↓
(** C12: a composite built from commands that each swing one world to the
    next swings the first world to the last: executing it runs them in order,
    undoing it runs them backwards, any number of times. *)
Theorem multi_command_reversible cs w0 w1 n :
  chain false cs w0 w1 ->
  exists m, add_children UndoCommand_multi cs = Some m /\ multi_child_count m = length cs /\
    links m w0 w1 /\ (toggle n m w0).2 = if Nat.odd n then w1 else w0.
Proof.
  intros H. unfold UndoCommand_multi, UndoCommand_new_dyn. rewrite add_children_multi.
  eexists. split; [done|]. split; [done|]. simpl app.
  pose proof (links_multi_flag _ _ false true false _ _ H) as Hl. split; [done|].
  pose proof (links_toggle n _ _ _ Hl) as Ht. exact Ht.
Qed.

Lemma multi_undo_app cs1 cs2 w :
  multi_undo (cs1 ++ cs2) w =
  let '(cs2', w) := multi_undo cs2 w in
  let '(cs1', w) := multi_undo cs1 w in (cs1' ++ cs2', w).
Proof.
  induction cs1 as [|c cs1 IH]; simpl.
  - by destruct (multi_undo cs2 w).
  - rewrite IH. destruct (multi_undo cs2 w) as [a v]. destruct (multi_undo cs1 v) as [b u].
    by destruct (undo_and_set_modified c u).
Qed.

(** The index loop of [group_abort] is the composite's reverse undo. *)
Lemma abort_loop_spec n cs d m p e w :
  (n <= length cs)%nat ->
  abort_loop n (mkUndoCommand (Multi cs) d m p e) w = (inl tt, (multi_undo (take n cs) w).2).
Proof.
  revert cs w. induction n as [|n IH]; intros cs w Hn; simpl; [done|].
  destruct (lookup_lt_is_Some_2 cs n) as [c Hc]; [lia|].
  unfold multi_child. cbn [inner]. rewrite Hc.
  rewrite (take_S_r _ _ _ Hc), multi_undo_app. simpl. unfold undo_and_set_modified.
  destruct (undo_now c w) as [c' w']. rewrite IH by (rewrite length_insert; lia).
  rewrite take_insert_ge by done. by destruct (multi_undo (take n cs) w').
Qed.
↑
*YOUR OBJECTIVE*
Check all the records above and select each line where the string "done" is found.

*OUTPUT FOR THIS TASK*
  eexists. split; [done|]. split; [done|]. simpl app.
  pose proof (links_multi_flag _ _ false true false _ _ H) as Hl. split; [done|].
  revert cs w. induction n as [|n IH]; intros cs w Hn; simpl; [done|].
  rewrite take_insert_ge by done. by destruct (multi_undo (take n cs) w').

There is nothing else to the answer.